#### Task instructions:
Your answer must consist of exactly the lines below, starting with the line with "unfold merging_SeekToLast. rewrite" and going on through the line with "intros [Hlen Hl] Hw.", and nothing else.

Content starts

Lemma smallest_at l pos g : placed pos l -> (forall i, split_at i g (pos i)) -> (g <= length total)%nat ->
  exists r, FindSmallest l = Ok r /\ merge_at (mk_merging l r kForward) g.
Proof.
  intros Hl Hp Hg. destruct (FindSmallest_ok l pos g Hl Hp) as (r & E & Hr). exists r. split; [done|]. split; [done|].
  destruct (total !! g) as [e|]; [|split; [done|by exists pos]].
  destruct Hr as (b & -> & Eb). exists b, pos. split; [done|]. split; [done|]. split; [done|]. apply (placed_ext pos); [done|].
  intros i. unfold child_pos. by rewrite decide_True by (by left).
Qed.

Lemma not_in_other b i p e : es b !! p = Some e -> i <> b -> forall m, es i !! m <> Some e.
Proof. intros Eb Hne m Em. by destruct (child_disjoint i b m p e Em Eb). Qed.

Lemma largest_at l pos g : placed (fun i => back i (pos i)) l -> (forall i, split_at i g (pos i)) -> (g <= length total)%nat ->
  exists r, FindLargest l = Ok r /\ merge_at (mk_merging l r kReverse) (match g with O => length total | Datatypes.S j => j end).
Proof.
  intros Hl Hp Hg. destruct (FindLargest_ok l pos g Hl Hp Hg) as (r & E & Hr). exists r. split; [done|]. destruct g as [|g].
  - split; [done|]. rewrite lookup_ge_None_2 by done. split; [done|]. by exists (fun i => back i (pos i)).
  - split; [lia|]. destruct Hr as (b & e & -> & Eg & Eb). rewrite Eg.
    exists b, (fun i => if decide (i = b) then back i (pos i) else pos i). split; [done|]. split; [by rewrite decide_True|]. split.
    + intros i. destruct (decide (i = b)) as [->|Hne]; [by apply (split_back b g (pos b) _ e)|].
      apply (split_back_same i g (pos i) e); [done|done|]. by apply (not_in_other b i (back b (pos b)) e).
    + apply (placed_ext (fun i => back i (pos i))); [done|]. intros i. unfold child_pos. cbn [direction_].
      destruct (decide (i = b)) as [->|Hne]; [by rewrite decide_True by (by right)|]. rewrite decide_False; [done|]. by intros [|].
Qed.

(** Every child is moved. *)
Lemma each_move (f : child -> outcome child) pos m : merge_usable m ->
  (forall i c, (i < length ess)%nat -> has_usable (usable i) c -> exists c', f c = Ok c' /\ wraps (es i) (at_ i) c' (pos i)) ->
  exists l, each (fun _ => f) 0 (children_ m) = Ok l /\ placed pos l.
Proof. intros [Hlen Hu] Hf. apply each_placed; [done|]. intros i c E Hi. apply Hf; [done|]. by apply Hu. Qed.

Lemma merging_SeekToFirst_ok m : merge_usable m -> exists m', merging_SeekToFirst m = Ok m' /\ merge_at m' 0.
Proof.
  intros Hm. destruct (each_move wrapper_SeekToFirst (fun _ => 0%nat) m Hm) as (l & E & Hl); [intros i c Hi; apply (wraps_first (Hlaw := Hlaw i Hi))|].
  unfold merging_SeekToFirst. rewrite E. cbn [obind]. destruct (smallest_at l (fun _ => 0%nat) 0 Hl) as (r & -> & Hat); [|lia|by eexists].
  intros i. split; [lia|]. intros p e _. split; [lia|]. intros (j & Hj & _). lia.
Qed.

Lemma merging_SeekToLast_ok m : merge_usable m -> exists m', merging_SeekToLast m = Ok m' /\ merge_at m' (length total - 1).
Proof.
  intros Hm. destruct (each_move wrapper_SeekToLast (fun i => length (es i) - 1)%nat m Hm) as (l & E & Hl); [intros i c Hi; apply (wraps_last (Hlaw := Hlaw i Hi))|].
  unfold merging_SeekToLast. rewrite E. cbn [obind]. destruct (largest_at l (fun i => length (es i)) (length total)) as (r & -> & Hat); [| |done|].
  - apply (placed_ext _ _ l Hl). intros i. cbn beta. destruct (length (es i)) eqn:E0; cbn [back]; lia.
  - intros i. apply split_end.
  - eexists. split; [done|]. destruct (length total); cbn [Nat.sub] in *; [done|]. by rewrite Nat.sub_0_r.
Qed.

Lemma merging_Seek_ok m k : merge_usable m -> valid k -> exists m', merging_Seek k m = Ok m' /\ merge_at m' (place order k (keys_of total)).
Proof.
  intros Hm Hk. destruct (each_move (wrapper_Seek k) (fun i => place order k (keys_of (es i))) m Hm) as (l & E & Hl).
  { intros i c Hi Hu. by apply (wraps_seek (Hlaw := Hlaw i Hi)). }
  unfold merging_Seek. rewrite E. cbn [obind].
  destruct (smallest_at l (fun i => place order k (keys_of (es i))) (place order k (keys_of total)) Hl) as (r & -> & Hat); [intros i; apply split_place| |by eexists].
  pose proof (place_le order k (keys_of total)) as Hle. unfold keys_of in Hle at 2. by rewrite length_map in Hle.
Qed.

(** ** Steps *)
Lemma merge_at_inv m g e : merge_at m g -> total !! g = Some e ->
  exists b c pos, current_child m = Ok (b, c) /\ children_ m !! b = Some c /\ (b < length ess)%nat /\ es b !! pos b = Some e /\
    wraps (es b) (at_ b) c (pos b) /\ (forall i, split_at i g (pos i)) /\ placed (child_pos (direction_ m) b pos) (children_ m).
Proof.
  intros [_ Hm] E. rewrite E in Hm. destruct Hm as (b & pos & Eb & Ep & Hs & Hl). pose proof (child_bound _ _ _ Ep) as Hb.
  destruct Hl as [Hlen Hl]. destruct (lookup_lt_is_Some_2 (children_ m) b) as [c Ec]; [by rewrite Hlen|].
  exists b, c, pos. unfold current_child. rewrite Eb, Ec. split; [done|]. split; [done|]. split; [done|]. split; [done|].
  split; [|by split; [|split]]. pose proof (Hl b c Ec) as Hw. unfold child_pos in Hw. by rewrite decide_True in Hw by (by right).
Qed.

Lemma total_valid g e : total !! g = Some e -> valid e.1.
Proof. intros E. rewrite Forall_lookup in Hvalid. by apply (Hvalid g). Qed.

Lemma placed_insert pos l b c p : placed pos l -> wraps (es b) (at_ b) c p ->
  placed (fun i => if decide (i = b) then p else pos i) (<[b := c]> l).
Proof.
  intros [Hlen Hl] Hw. split; [by rewrite length_insert|]. intros i w Hi. destruct (decide (i = b)) as [->|Hne].
  - apply list_lookup_insert_Some in Hi as [(_ & <- & _)|[? _]]; [done|congruence].
  - rewrite list_lookup_insert_ne in Hi by done. by apply Hl.
Qed.

(** [Seek(key())] of another child. *)
Lemma reseek i c g e p : (i < length ess)%nat -> has_usable (usable i) c -> total !! g = Some e -> split_at i g p ->
  exists c', wrapper_Seek e.1 c = Ok c' /\ wraps (es i) (at_ i) c' p.
Proof.
  intros Hi Hu E Hp. destruct (wraps_seek (Hlaw := Hlaw i Hi) c e.1 Hu (total_valid g e E)) as (c' & Ec & Hw).
  pose proof (split_place i e.1) as Hsp. rewrite (place_total g e E) in Hsp. rewrite (split_unique i g _ p Hsp Hp) in Hw. by exists c'.
Qed.

Lemma child_after_ok i b g e p q c : (i < length ess)%nat -> i <> b -> total !! g = Some e -> es b !! q = Some e ->
  split_at i g p -> has_usable (usable i) c -> exists c', child_after e.1 c = Ok c' /\ wraps (es i) (at_ i) c' p.
Proof.
  intros Hi Hne E Eb Hp Hu. destruct (reseek i c g e p Hi Hu E Hp) as (c' & Ec & Hw). unfold child_after. rewrite Ec. cbn [obind].
  rewrite (wraps_valid _ _ Hw). destruct (Nat.ltb_spec p (length (es i))) as [Hlt|]; [|by exists c'].
  destruct (lookup_lt_is_Some_2 (es i) p Hlt) as [[k v] Ek]. destruct (wraps_entry (Hlaw := Hlaw i Hi) c' p k v Hw Ek) as [-> _].
  destruct (child_in i p _ Ek) as (j & Ej). destruct (compare_law e.1 k (total_valid g e E) (total_valid j _ Ej)) as (r & Er' & Er).
  cbn [obind fst] in *. rewrite Er'. cbn [obind]. destruct (Z.eqb_spec r 0) as [->|]; [|by exists c']. exfalso. symmetry in Er.
  pose proof (total_eq g j e (k, v) E Ej Er) as ->. rewrite E in Ej. injection Ej as ->. by destruct (child_disjoint i b p q _ Ek Eb).
Qed.

Lemma child_before_ok i g e p c : (i < length ess)%nat -> total !! g = Some e ->
  split_at i g p -> has_usable (usable i) c -> exists c', child_before e.1 c = Ok c' /\ wraps (es i) (at_ i) c' (back i p).
Proof.
  intros Hi E Hp Hu. destruct (reseek i c g e p Hi Hu E Hp) as (c' & Ec & Hw). unfold child_before. rewrite Ec. cbn [obind].
  rewrite (wraps_valid _ _ Hw). destruct (Nat.ltb_spec p (length (es i))) as [Hlt|Hge]; [by apply (wraps_prev (Hlaw := Hlaw i Hi))|].
  pose proof (wraps_le (Hlaw := Hlaw i Hi) _ _ Hw) as Hle. replace (back i p) with (length (es i) - 1)%nat.
  - apply (wraps_last (Hlaw := Hlaw i Hi)). by apply (wraps_usable (Hlaw := Hlaw i Hi) c' p).
  - assert (p = length (es i)) as -> by lia. destruct (length (es i)) eqn:E0; cbn [back]; lia.
Qed.

(** All children but the current one are moved. *)
Lemma each_other_placed f b c pos pos' l : placed pos l -> l !! b = Some c -> wraps (es b) (at_ b) c (pos' b) ->
  (forall i c, (i < length ess)%nat -> i <> b -> has_usable (usable i) c -> exists c', f c = Ok c' /\ wraps (es i) (at_ i) c' (pos' i)) ->
  exists l', each_other b f l = Ok l' /\ placed pos' l'.
Proof.
  intros [Hlen Hl] Hb Hw Hf. apply each_placed; [done|]. intros i w Ei Hi. destruct (decide (i = b)) as [->|Hne].
  - rewrite Hb in Ei. injection Ei as <-. by exists c.
  - apply Hf; [done|done|]. apply (wraps_usable (Hlaw := Hlaw i Hi) w (pos i)). by apply Hl.
Qed.

Lemma merging_Next_ok m g : merge_at m g -> (g < length total)%nat -> exists m', merging_Next m = Ok m' /\ merge_at m' (g + 1).
Proof.
  intros Hat Hg. destruct (lookup_lt_is_Some_2 total g Hg) as [e E].
  destruct (merge_at_inv m g e Hat E) as (b & c & pos & Ec & El & Hb & Ep & Hw & Hs & Hl). unfold merging_Next. rewrite Ec. cbn [obind].
  destruct (wraps_entry (Hlaw := Hlaw b Hb) c (pos b) e.1 e.2 Hw) as [Ek _]; [by destruct e|].
  assert (Hall : exists l, (if decide (direction_ m = kForward) then Ok (children_ m)
    else let! key := wrapper_key c in each_other b (child_after key) (children_ m)) = Ok l /\ placed pos l).
  { destruct (decide (direction_ m = kForward)) as [Ed|_].
    - eexists. split; [done|]. apply (placed_ext _ _ _ Hl). intros i. unfold child_pos. by rewrite decide_True by (by left).
    - rewrite Ek. cbn [obind]. apply (each_other_placed _ b c _ pos _ Hl El Hw). intros i w Hi Hne Hu.
      by apply (child_after_ok i b g e (pos i) (pos b)). }
  destruct Hall as (l & -> & Hpl). cbn [obind].
  destruct (wraps_next (Hlaw := Hlaw b Hb) c (pos b) Hw (lookup_lt_Some _ _ _ Ep)) as (c' & -> & Hw'). cbn [obind].
  pose proof (placed_insert pos l b c' _ Hpl Hw') as Hpl'.
  destruct (smallest_at _ _ (g + 1) Hpl') as (r & -> & Hat'); [|lia|by eexists].
  intros i. rewrite Nat.add_1_r. destruct (decide (i = b)) as [->|Hne]; [rewrite Nat.add_1_r; by apply (split_step b g (pos b) e)|].
  apply (split_same i g (pos i) e); [done|done|]. by apply (not_in_other b i (pos b) e).
Qed.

Content ends

#### Response box:
  unfold merging_SeekToLast. rewrite E. cbn [obind]. destruct (largest_at l (fun i => length (es i)) (length total)) as (r & -> & Hat); [| |done|].
  - apply (placed_ext _ _ l Hl). intros i. cbn beta. destruct (length (es i)) eqn:E0; cbn [back]; lia.
  - intros i. apply split_end.
  - eexists. split; [done|]. destruct (length total); cbn [Nat.sub] in *; [done|]. by rewrite Nat.sub_0_r.
Qed.

Lemma merging_Seek_ok m k : merge_usable m -> valid k -> exists m', merging_Seek k m = Ok m' /\ merge_at m' (place order k (keys_of total)).
Proof.
  intros Hm Hk. destruct (each_move (wrapper_Seek k) (fun i => place order k (keys_of (es i))) m Hm) as (l & E & Hl).
  { intros i c Hi Hu. by apply (wraps_seek (Hlaw := Hlaw i Hi)). }
  unfold merging_Seek. rewrite E. cbn [obind].
  destruct (smallest_at l (fun i => place order k (keys_of (es i))) (place order k (keys_of total)) Hl) as (r & -> & Hat); [intros i; apply split_place| |by eexists].
  pose proof (place_le order k (keys_of total)) as Hle. unfold keys_of in Hle at 2. by rewrite length_map in Hle.
Qed.

(** ** Steps *)
Lemma merge_at_inv m g e : merge_at m g -> total !! g = Some e ->
  exists b c pos, current_child m = Ok (b, c) /\ children_ m !! b = Some c /\ (b < length ess)%nat /\ es b !! pos b = Some e /\
    wraps (es b) (at_ b) c (pos b) /\ (forall i, split_at i g (pos i)) /\ placed (child_pos (direction_ m) b pos) (children_ m).
Proof.
  intros [_ Hm] E. rewrite E in Hm. destruct Hm as (b & pos & Eb & Ep & Hs & Hl). pose proof (child_bound _ _ _ Ep) as Hb.
  destruct Hl as [Hlen Hl]. destruct (lookup_lt_is_Some_2 (children_ m) b) as [c Ec]; [by rewrite Hlen|].
  exists b, c, pos. unfold current_child. rewrite Eb, Ec. split; [done|]. split; [done|]. split; [done|]. split; [done|].
  split; [|by split; [|split]]. pose proof (Hl b c Ec) as Hw. unfold child_pos in Hw. by rewrite decide_True in Hw by (by right).
Qed.

Lemma total_valid g e : total !! g = Some e -> valid e.1.
Proof. intros E. rewrite Forall_lookup in Hvalid. by apply (Hvalid g). Qed.

Lemma placed_insert pos l b c p : placed pos l -> wraps (es b) (at_ b) c p ->
  placed (fun i => if decide (i = b) then p else pos i) (<[b := c]> l).
Proof.
  intros [Hlen Hl] Hw. split; [by rewrite length_insert|]. intros i w Hi. destruct (decide (i = b)) as [->|Hne].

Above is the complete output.